I hate the reality that in our society people are rarely, if ever, the bottom line.

While reading The Shock Doctrine I learned of countless examples of the government and the wealthy "shocking" a financial system with the hope that it would eventually create a healthier living environment for people, but that ultimately provided themselves with more wealth while the average person faced with huge struggles to make ends meet and reconfigure themselves in a different world while waiting for it all to get better.

In the introduction to the fourth part of the book, Klein includes the following quote: "The worst of times give rise to the best of opportunities for those who understand the need for fundamental economic reform" (Haggard/Williamson). My question is what kind of opportunities are being sought after? Opportunities to make our world sustainable? Opportunities to enable the majority of people to have peaceful, fulfilling lives? Who benefits? "Are they [free market idealogues] driven by ideology and faith that free markets will cure underdevelopment...or do the ideas and theories frequently serve as an elaborate rationale to allow people to act on unfettered freedom while still invoking an altruistic motive?" (297).

It's not that I don't understand capitalism. Competition and compensation provide motive. Communism failed. But money can't always be the bottom line, even in individual lives: if we accumulate wealth but then spend all of our time working, what is the point? Does a one or two week vacation make up for living life in an office? Having money makes life easier, but doesn't necessarily make life good. Good living is laughing with family. Eating with friends. Breathing deeply and looking for the beautiful. I'm sure at this point you may be laughing and calling me naive, old fashioned (or midwestern!) but I'm ok with that.

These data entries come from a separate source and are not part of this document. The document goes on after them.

(* ===== verification/RadixEvict.v ===== *)
(** * Eviction

    [evict] pops the least leaf of a heap, unlinks it, and pushes its parent
    when that became an unlocked leaf.  Proved for every implementation of the
    [HeapQ] interface: the heap always holds exactly the evictable leaves, so
    every victim is an unlocked leaf of least priority, and the loop stops when
    enough was freed or no unlocked node is left. *)
From S2P Require Import Prelude RadixKey EvictPolicy RadixCache RadixInv RadixOps RadixLock.

Section evict_inv.
Context (clock : nat → Z) (cfg : cache_config).
Abbreviation ps := (page_size cfg).
Context (Hps : 0 < ps).

Lemma leaf_lookup_inv c P V H n :
  inv cfg c P V H → n ∈ evictable_leaves c →
  ∃ x, nodes c !! n = Some x ∧ n ≠ root_node c ∧ lock_ref x = 0 ∧ children x = ∅.
Proof.
  intros Hinv Hn. apply (ci_lv _ _ _ _ _ _ Hinv) in Hn as (Hr & z & Hz & Hl & Hc); [|set_solver].
  apply core_lookup_inv in Hz as (x & Hx & ->). by exists x.
Qed.

Lemma leaf_intro c P V H n x :
  inv cfg c P V H → nodes c !! n = Some x → n ≠ root_node c → lock_ref x = 0 → children x = ∅ →
  n ∈ evictable_leaves c.
Proof.
  intros Hinv Hx Hr Hl Hc. apply (ci_lv _ _ _ _ _ _ Hinv); [set_solver|]. split; [done|].
  exists (core x). split; [by apply core_lookup|done].
Qed.
(** A launch whose programs store the next slot of their requests. *)
Lemma launch_decode ps (Hps : 0 < ps) free ds (Hf : Forall (λ d : Z * Z, 1 ≤ d.1) ds) prog order out n :
  (∀ pid d, ds !! pid = Some d → prog pid =
     [(Z.of_nat pid, if needs_page ps (d.1) =? 0 then d.2 + 1
                     else at_ free (zsum (take pid ((λ d, needs_page ps d.1) <$> ds))) * ps)]) →
  (∀ pid, (length ds ≤ pid < n)%nat → prog pid = []) → (length ds ≤ n)%nat →
  order ≡ₚ seq 0 n → length out = length ds → launch prog order out = place_batch ps free (decode_req <$> ds) 0.
Proof.
  intros Hprog Hnone Hn Ho Hl. pose proof (length_decode_batch ps Hps free ds 0 Hf) as Hlen. unfold launch.
  assert (∀ a v, (a, v) ∈ mjoin (prog <$> order) ↔ ∃ pid, (pid < length ds)%nat ∧ (a, v) ∈ prog pid) as Hw.
  { intros a v. rewrite list_elem_of_join. setoid_rewrite list_elem_of_fmap. split.
    - intros (l & Hin & pid & -> & Hpid). rewrite Ho in Hpid. apply elem_of_seq in Hpid as [_ Hpid].
      destruct (decide (pid < length ds)%nat); [by exists pid|]. rewrite Hnone in Hin by lia. by apply not_elem_of_nil in Hin.
    - intros (pid & Hpid & Hin). exists (prog pid). split; [done|]. exists pid. split; [done|].
      rewrite Ho. apply elem_of_seq. lia. }
  apply run_stores_ref; [lia| |].
  - intros [a v] (pid & Hpid & Hin)%Hw. destruct (lookup_lt_is_Some_2 ds pid Hpid) as [d Hd].
    rewrite (Hprog pid d Hd) in Hin. apply list_elem_of_singleton in Hin as [= -> ->].
    cbn [fst snd]. rewrite Nat2Z.id, (decode_batch_lookup ps Hps free ds 0 pid d Hf Hd). by rewrite Z.add_0_l.
  - intros j Hj. rewrite Hlen in Hj. destruct (lookup_lt_is_Some_2 ds j Hj) as [d Hd].
    eexists (_, _). split; [apply Hw; exists j; split; [done|];
      rewrite (Hprog j d Hd); by apply list_elem_of_singleton|].
    cbn [fst]. by rewrite Nat2Z.id.
Qed.

Section decode_kernel.
Context (ps : Z) (Hps : 0 < ps) (bs_upper : nat) (oob : Z) (free : list Z) (ds : list (Z * Z)).
Context (Hf : Forall (λ d, 1 ≤ d.1) ds) (Hbs : (length ds ≤ bs_upper)%nat).

Lemma decode_kernel_unfold pid d :
  ds !! pid = Some d →
  alloc_decode_kernel ps bs_upper oob (ds.*1) (ds.*2) free pid =
  [(Z.of_nat pid, if needs_page ps (d.1) =? 0 then d.2 + 1
                  else at_ free (zsum (take pid ((λ d, needs_page ps d.1) <$> ds))) * ps)].
Proof.
  intros Hd. pose proof (lookup_lt_Some _ _ _ Hd) as Hpid. unfold alloc_decode_kernel.
  rewrite !(list_lookup_total_correct (_ <$> ds) pid _) by (by rewrite list_lookup_fmap, Hd).
  set (sum := zsum _).
  assert (sum = zsum (take (S pid) ((λ d, needs_page ps d.1) <$> ds))) as ->.
  { unfold sum, masked_load. pose proof (imap_fmap_seq (λ l s, if (l <=? pid)%nat then s - 1 else s)
      (λ l, if (l <=? pid)%nat then ds.*1 !!! l else oob) 0 bs_upper) as Ei. simpl in Ei. rewrite Ei.
    rewrite <- !list_fmap_compose, zip_with_fmap_same, <- zsum_seq_take by (rewrite length_fmap; lia).
    rewrite <- (zsum_masked _ pid bs_upper) by lia. f_equal. apply list_fmap_ext. intros i l Hl.
    apply lookup_seq in Hl as [-> Hi]. unfold compose. simpl. destruct (Nat.leb_spec i pid) as [Hle|]; [|lia].
    destruct (lookup_lt_is_Some_2 ds i ltac:(lia)) as [e He].
    rewrite !(list_lookup_total_correct (_ <$> ds) i _) by (by rewrite list_lookup_fmap, He).
    rewrite <- decode_new_pages; [done|done|]. apply (Forall_lookup_1 _ _ _ _ Hf He). }
  rewrite (zsum_take_S _ pid (needs_page ps d.1)) by (by rewrite list_lookup_fmap, Hd).
  assert ((d.1 + ps - 1) / ps - (d.1 - 1 + ps - 1) / ps = needs_page ps d.1) as ->.
  { rewrite <- decode_new_pages; [done|done|]. apply (Forall_lookup_1 _ _ _ _ Hf Hd). }
  rewrite Z.add_simpl_r. by destruct (_ =? 0).
Qed.

Lemma decode_kernel_eq order out :
  order ≡ₚ seq 0 (length ds) → length out = length ds →
  launch (alloc_decode_kernel ps bs_upper oob (ds.*1) (ds.*2) free) order out
  = place_batch ps free (decode_req <$> ds) 0.
Proof.
  intros Ho Hl. apply (launch_decode ps Hps free ds Hf _ order out (length ds)); try done.
  - intros pid d Hd. by apply decode_kernel_unfold.
  - intros pid Hpid. lia.
Qed.
End decode_kernel.

(** ** The HIP decode step is the reference *)

Lemma to_int32_small x : - 2 ^ 31 ≤ x < 2 ^ 31 → to_int32 x = x.
Proof. intros Hx. unfold to_int32. rewrite Z.mod_small; lia. Qed.

(** Where a page is continued, its next slot fits in 32 bits. *)
Definition fits_int32 (ps : Z) (d : Z * Z) : Prop := needs_page ps d.1 = 0 → 0 ≤ d.2 ∧ d.2 + 1 < 2 ^ 31.

Section hcu_decode.
Context (ps : Z) (Hps : 0 < ps) (free : list Z) (ds : list (Z * Z)).
Context (Hf : Forall (λ d, 1 ≤ d.1) ds) (H32 : Forall (fits_int32 ps) ds).

Abbreviation dthread := (launch_alloc_decode_kernel ps (ds.*1) (to_int32 <$> ds.*2) free (zlen ds)).

Lemma hcu_decode_unfold pid d :
  ds !! pid = Some d →
  dthread pid = [(Z.of_nat pid, if needs_page ps (d.1) =? 0 then d.2 + 1
                                else at_ free (zsum (take pid ((λ d, needs_page ps d.1) <$> ds))) * ps)].
Proof.
  intros Hd. pose proof (lookup_lt_Some _ _ _ Hd) as Hpid. unfold launch_alloc_decode_kernel.
  destruct (Z.leb_spec (zlen ds) (Z.of_nat pid)); [unfold zlen in *; lia|].
  assert (∀ i e, ds !! i = Some e → ds.*1 !!! i = e.1 ∧ 1 ≤ e.1 ∧
    dev_ceil_div e.1 ps - dev_ceil_div (e.1 - 1) ps = needs_page ps e.1) as Hcol.
  { intros i e He. pose proof (Forall_lookup_1 _ _ _ _ Hf He) as H1. cbv beta in H1.
    split; [|split; [done|]]; [apply list_lookup_total_correct; by rewrite list_lookup_fmap, He|].
    rewrite !dev_ceil_div_eq by lia. rewrite <- decode_new_pages by done. done. }
  rewrite (sum_upto_take ds _ (λ d, needs_page ps d.1) pid Hpid); last first.
  { intros i e Hi He. destruct (Hcol i e He) as (-> & _ & <-). by rewrite (proj2 (Nat.leb_le i pid)). }
  rewrite (zsum_take_S _ pid (needs_page ps d.1)) by (by rewrite list_lookup_fmap, Hd).
  destruct (Hcol pid d Hd) as (-> & H1 & ->). rewrite Z.add_simpl_r.
  rewrite (list_lookup_total_correct (to_int32 <$> ds.*2) pid (to_int32 d.2)) by (by rewrite !list_lookup_fmap, Hd).
  destruct (Z.eqb_spec (needs_page ps d.1) 0) as [E|]; [|done].
  destruct (Forall_lookup_1 _ _ _ _ H32 Hd E). by rewrite !to_int32_small by (rewrite ?to_int32_small; lia).
Qed.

Klein talks a lot about the privatization of government jobs and current government responsibilities and I feel like this quote does a good job explaining my frustrations (from the introduction to chapter 15): "There's something civil servants have that the private sector doesn't. And that is the duty of loyalty to the greater good--the duty of loyalty to the collective best interest of all rather than the interest of a few. Companies have duties of loyalty to their shareholders, not to the country"(David M. Walker, comptroller). Privatization can provide greater efficiency, but is the value of life and the human narrative figured into the equation or just the financial bottom line? I just think that before policies are made, the policy-makers should look at the faces of the people it will affect and hear their stories.

I'll close with this: no matter where you fall politically, I feel like this was a highlight of Obama's speech last week:

"You see, our predecessors understood that government could not, and should not, solve every problem. They understood that there are instances when the gains in security from government action are not worth the added constraints on our freedom. But they also understood that the danger of too much government is matched by the perils of too little; that without the leavening hand of wise policy, markets can crash, monopolies can stifle competition, and the vulnerable can be exploited. And they knew that when any government measure, no matter how carefully crafted or beneficial, is subject to scorn; when any efforts to help people in need are attacked as un-American; when facts and reason are thrown overboard and only timidity passes for wisdom, and we can no longer even engage in a civil conversation with each other over the things that truly matter – that at that point we don't merely lose our capacity to solve big challenges. We lose something essential about ourselves."